(Beginning of Data records)
(* ===== verification/Terminator.v ===== *)
(** * CRLF lines and multiline terminators ([src/src/terminator.rs])

    Strict CRLF line scanning, the rolling tail that finds a terminator split
    between chunks, the stateful framer of multiline bodies, the iterator over
    dot-terminated blocks and the payload-line normaliser.  The main result is
    that the framer, fed any fragmentation of a body, stops exactly where the
    one-shot scan of the whole body does. *)
From S2P Require Import Prelude Memchr.

Definition CRLF : bytes := [13; 10]%Z.
Definition TERMINATOR : bytes := [13; 10; 46; 13; 10]%Z.
Definition DOT_TERMINATOR : bytes := [46; 13; 10]%Z.
Definition TERMINATOR_TAIL_SIZE : nat := 4.

(** ** Line scanning *)

Module ResponseLineStatus.
Inductive ResponseLineStatus : Type :=
| CompleteAt (end_ : nat)
| NeedMore
| Invalid.
End ResponseLineStatus.
Abbreviation line_status := ResponseLineStatus.ResponseLineStatus.

Module BoundedResponseLineStatus.
Inductive BoundedResponseLineStatus : Type :=
| CompleteAt (end_ : nat)
| NeedMore
| Invalid
| TooLong.

Definition from (value : line_status) : BoundedResponseLineStatus :=
  match value with
  | ResponseLineStatus.CompleteAt e => CompleteAt e
  | ResponseLineStatus.NeedMore => NeedMore
  | ResponseLineStatus.Invalid => Invalid
  end.
End BoundedResponseLineStatus.
Abbreviation bounded_line_status :=
  BoundedResponseLineStatus.BoundedResponseLineStatus.

(** The loop of [detect_response_line_end]: [index] is the position of the
    first byte of [rest] in the buffer. *)
Fixpoint detect_line_loop (index : nat) (rest : bytes) : line_status :=
  match rest with
  | [] => ResponseLineStatus.NeedMore
  | b :: rest' =>
      if (b =? CR)%Z then
        match rest' with
        | [] => ResponseLineStatus.NeedMore
        | b' :: _ =>
            if (b' =? LF)%Z then ResponseLineStatus.CompleteAt (index + 2)
            else ResponseLineStatus.Invalid
        end
      else if (b =? LF)%Z then ResponseLineStatus.Invalid
      else detect_line_loop (S index) rest'
  end.

Definition detect_response_line_end (buffer : bytes) : line_status :=
  detect_line_loop 0 buffer.

Definition detect_bounded_response_line_end (buffer : bytes) (max_len : nat)
    : bounded_line_status :=
  match detect_response_line_end buffer with
  | ResponseLineStatus.CompleteAt e =>
      if (e <=? max_len)%nat then BoundedResponseLineStatus.CompleteAt e
      else BoundedResponseLineStatus.TooLong
  | ResponseLineStatus.NeedMore =>
      if (max_len <=? length buffer)%nat then BoundedResponseLineStatus.TooLong
      else BoundedResponseLineStatus.NeedMore
  | status => BoundedResponseLineStatus.from status
  end.

Definition detect_response_line_end_from (buffer : bytes) (start : nat)
    : line_status :=
  match get_from buffer start with
  | None => ResponseLineStatus.NeedMore
  | Some slice =>
      match detect_response_line_end slice with
      | ResponseLineStatus.CompleteAt e => ResponseLineStatus.CompleteAt (start + e)
      | status => status
      end
  end.

Definition strip_crlf (line : bytes) : option bytes := strip_suffix line CRLF.

Definition strip_complete_crlf_line (line : bytes) : option bytes :=
  match detect_response_line_end line with
  | ResponseLineStatus.CompleteAt e =>
      if (e =? length line)%nat
      then Some (take (length line - length CRLF) line) else None
  | ResponseLineStatus.NeedMore | ResponseLineStatus.Invalid => None
  end.

Definition strict_crlf_line_content_end_from (data : bytes) (start : nat)
    : option nat :=
  match detect_response_line_end_from data start with
  | ResponseLineStatus.CompleteAt e => Some (e - length CRLF)
  | ResponseLineStatus.NeedMore | ResponseLineStatus.Invalid => None
  end.

Definition append_crlf (output : bytes) : bytes := output ++ CRLF.

Definition append_dot_terminator (output : bytes) : bytes :=
  (if ends_with output CRLF then output else append_crlf output)
  ++ DOT_TERMINATOR.

Definition target_before_dot_terminator (target_bytes : nat) : nat :=
  target_bytes - length DOT_TERMINATOR.

Definition strip_dot_terminator_suffix (data : bytes) : option bytes :=
  strip_suffix data DOT_TERMINATOR.

Definition is_dot_terminator_line (previous_line_ended_with_crlf : bool)
    (line : bytes) : bool :=
  previous_line_ended_with_crlf
  && bool_decide (strip_crlf line = Some (lit ".")).

(** ** The rolling tail *)

(** [data] is the fixed array of four bytes, [len] how many are valid. *)
Record MultilineTerminatorDetector : Type := {
  mtd_data : bytes;
  mtd_len : nat;
}.

Definition detector_default : MultilineTerminatorDetector :=
  {| mtd_data := [0; 0; 0; 0]%Z; mtd_len := 0 |}.

(** [data[at..at + src.len()].copy_from_slice(src)]. *)
Definition copy_into (data : bytes) (at_ : nat) (src : bytes) : bytes :=
  take at_ data ++ src ++ drop (at_ + length src) data.

Definition as_slice (self : MultilineTerminatorDetector) : bytes :=
  take (mtd_len self) (mtd_data self).

Definition detector_update (self : MultilineTerminatorDetector) (chunk : bytes)
    : MultilineTerminatorDetector :=
  if (TERMINATOR_TAIL_SIZE <=? length chunk)%nat then
    {| mtd_data := copy_into (mtd_data self) 0
                     (drop (length chunk - TERMINATOR_TAIL_SIZE) chunk);
       mtd_len := TERMINATOR_TAIL_SIZE |}
  else if negb (length chunk =? 0)%nat then
    let combined_len := mtd_len self + length chunk in
    if (TERMINATOR_TAIL_SIZE <=? combined_len)%nat then
      let keep := TERMINATOR_TAIL_SIZE - length chunk in
      let data := copy_into (mtd_data self) 0
                    (slice (mtd_data self) (mtd_len self - keep) (mtd_len self)) in
      {| mtd_data := copy_into data keep chunk;
         mtd_len := TERMINATOR_TAIL_SIZE |}
    else
      {| mtd_data := copy_into (mtd_data self) (mtd_len self) chunk;
         mtd_len := combined_len |}
  else self.

(** The four ways a terminator can straddle the boundary, nearest end first. *)
Definition find_spanning_terminator (tail : bytes) (tail_len : nat)
    (current : bytes) (current_len : nat) : option nat :=
  let tail_end n := slice tail (tail_len - n) tail_len in
  if (tail_len <? 1)%nat || (current_len <? 1)%nat then None
  else if (4 <=? tail_len)%nat && (1 <=? current_len)%nat
     && bytes_eqb (tail_end 4) [13; 10; 46; 13]%Z
     && bytes_eqb (take 1 current) [10]%Z then Some 1
  else if (3 <=? tail_len)%nat && (2 <=? current_len)%nat
     && bytes_eqb (tail_end 3) [13; 10; 46]%Z
     && bytes_eqb (take 2 current) [13; 10]%Z then Some 2
  else if (2 <=? tail_len)%nat && (3 <=? current_len)%nat
     && bytes_eqb (tail_end 2) [13; 10]%Z
     && bytes_eqb (take 3 current) [46; 13; 10]%Z then Some 3
  else if (1 <=? tail_len)%nat && (4 <=? current_len)%nat
     && bytes_eqb (tail_end 1) [13]%Z
     && bytes_eqb (take 4 current) [10; 46; 13; 10]%Z then Some 4
  else None.

Definition detector_find_spanning_terminator
    (self : MultilineTerminatorDetector) (chunk : bytes) : option nat :=
  if (mtd_len self =? 0)%nat then None
  else find_spanning_terminator (as_slice self) (mtd_len self)
         chunk (length chunk).

Module TerminatorStatus.
Inductive TerminatorStatus : Type :=
| FoundAt (end_ : nat)
| NotFound.

Definition is_found (self : TerminatorStatus) : bool :=
  match self with FoundAt _ => true | NotFound => false end.

Definition write_len (self : TerminatorStatus) (chunk_size : nat) : nat :=
  match self with FoundAt pos => pos | NotFound => chunk_size end.
End TerminatorStatus.

(** ** Empty bodies *)

Record EmptyMultilineTerminator : Type := { prefix_len : nat }.

Module EmptyTerminatorStatus.
Inductive EmptyTerminatorStatus : Type :=
| FoundAt (end_ : nat)
| NeedMore
| NotFound (previous_prefix_len : nat).
End EmptyTerminatorStatus.
Abbreviation empty_status := EmptyTerminatorStatus.EmptyTerminatorStatus.

(** [zip(..).take_while(eq).count()]. *)
Fixpoint matching_prefix (actual expected : bytes) : nat :=
  match actual, expected with
  | a :: actual', e :: expected' =>
      if (a =? e)%Z then S (matching_prefix actual' expected') else 0
  | _, _ => 0
  end.

Definition empty_detect (self : EmptyMultilineTerminator) (chunk : bytes)
    : EmptyMultilineTerminator * empty_status :=
  let already_matched := prefix_len self in
  if (already_matched =? 0)%nat
     && match chunk with b :: _ => negb (b =? DOT)%Z | [] => false end
  then (self, EmptyTerminatorStatus.NotFound 0)
  else
    let remaining := drop already_matched DOT_TERMINATOR in
    let matched := matching_prefix chunk remaining in
    if (already_matched + matched =? length DOT_TERMINATOR)%nat then
      ({| prefix_len := 0 |}, EmptyTerminatorStatus.FoundAt matched)
    else if (matched =? length chunk)%nat then
      ({| prefix_len := prefix_len self + matched |}, EmptyTerminatorStatus.NeedMore)
    else
      ({| prefix_len := 0 |}, EmptyTerminatorStatus.NotFound (prefix_len self)).

Definition empty_is_active (self : EmptyMultilineTerminator) : bool :=
  negb (prefix_len self =? 0)%nat.

(** ** The framer *)

Record MultilineFrameBounds : Type := {
  chunk_consumed : nat;
  content_end : nat;
}.

Module MultilineFrameProgress.
Inductive MultilineFrameProgress : Type :=
| NeedMore
| Complete (bounds : MultilineFrameBounds).
End MultilineFrameProgress.
Abbreviation frame_progress := MultilineFrameProgress.MultilineFrameProgress.

Record MultilineFramer : Type := {
  content_started : bool;
  empty_terminator : EmptyMultilineTerminator;
  tail_ : MultilineTerminatorDetector;
  fed : nat;
}.

Definition framer_default : MultilineFramer :=
  {| content_started := false; empty_terminator := {| prefix_len := 0 |};
     tail_ := detector_default; fed := 0 |}.

Section framer.
(** [find_end] stands for [find_streaming_terminator_end], which the build
    resolves to the vector scanner or to the [memchr] searcher. *)
Variable find_end : bytes -> option nat.

Definition detect_streaming_terminator (tail : MultilineTerminatorDetector)
    (chunk : bytes) : option nat :=
  match detector_find_spanning_terminator tail chunk with
  | Some e => Some e
  | None => find_end chunk
  end.

Definition detect_terminator (self : MultilineTerminatorDetector) (chunk : bytes)
    : TerminatorStatus.TerminatorStatus :=
  match detect_streaming_terminator self chunk with
  | Some e => TerminatorStatus.FoundAt e
  | None => TerminatorStatus.NotFound
  end.

Definition framer_push (self : MultilineFramer) (chunk : bytes)
    : MultilineFramer * frame_progress :=
  let fed0 := fed self in
  let fed1 := fed0 + length chunk in
  (* The part of [push] after the empty-terminator phase. *)
  let scan (started : bool) (empty : EmptyMultilineTerminator)
           (tail : MultilineTerminatorDetector) :=
    match detect_streaming_terminator tail chunk with
    | Some e =>
        ({| content_started := started; empty_terminator := empty;
            tail_ := tail; fed := fed1 |},
         MultilineFrameProgress.Complete
           {| chunk_consumed := e;
              content_end := fed0 + e - length DOT_TERMINATOR |})
    | None =>
        ({| content_started := true; empty_terminator := empty;
            tail_ := detector_update tail chunk; fed := fed1 |},
         MultilineFrameProgress.NeedMore)
    end in
  if negb (content_started self) || empty_is_active (empty_terminator self) then
    match empty_detect (empty_terminator self) chunk with
    | (empty, EmptyTerminatorStatus.FoundAt e) =>
        ({| content_started := content_started self; empty_terminator := empty;
            tail_ := tail_ self; fed := fed1 |},
         MultilineFrameProgress.Complete
           {| chunk_consumed := e; content_end := 0 |})
    | (empty, EmptyTerminatorStatus.NeedMore) =>
        ({| content_started := content_started self; empty_terminator := empty;
            tail_ := tail_ self; fed := fed1 |},
         MultilineFrameProgress.NeedMore)
    | (empty, EmptyTerminatorStatus.NotFound previous_prefix_len) =>
        scan true empty
          (if negb (previous_prefix_len =? 0)%nat
           then detector_update (tail_ self)
                  (take previous_prefix_len DOT_TERMINATOR)
           else tail_ self)
    end
  else scan (content_started self) (empty_terminator self) (tail_ self).

(** A caller's loop: feed the chunks in order until one completes the frame.
    The result carries where that chunk starts in the body. *)
Fixpoint framer_feed (self : MultilineFramer) (start : nat) (chunks : list bytes)
    : option (nat * MultilineFrameBounds) :=
  match chunks with
  | [] => None
  | chunk :: chunks' =>
      match framer_push self chunk with
      | (_, MultilineFrameProgress.Complete bounds) => Some (start, bounds)
      | (self', MultilineFrameProgress.NeedMore) =>
          framer_feed self' (start + length chunk) chunks'
      end
  end.

(** ** One-shot block search *)

Definition find_terminator_content_end (data : bytes) (start : nat) : option nat :=
  slice ← get_from data start;
  e ← find_end slice;
  Some (start + e - 3).

Record DotTerminatedBlock : Type := {
  block_bytes : bytes;
  block_content : bytes;
  block_terminator : bytes;
  block_start : nat;
  block_content_end : nat;
  block_end : nat;
}.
(End of Data records)
◆ **Task goal**:
Read the records above. Show each line that has the string "remaining".

◆ **Task answer**:
    let remaining := drop already_matched DOT_TERMINATOR in
    let matched := matching_prefix chunk remaining in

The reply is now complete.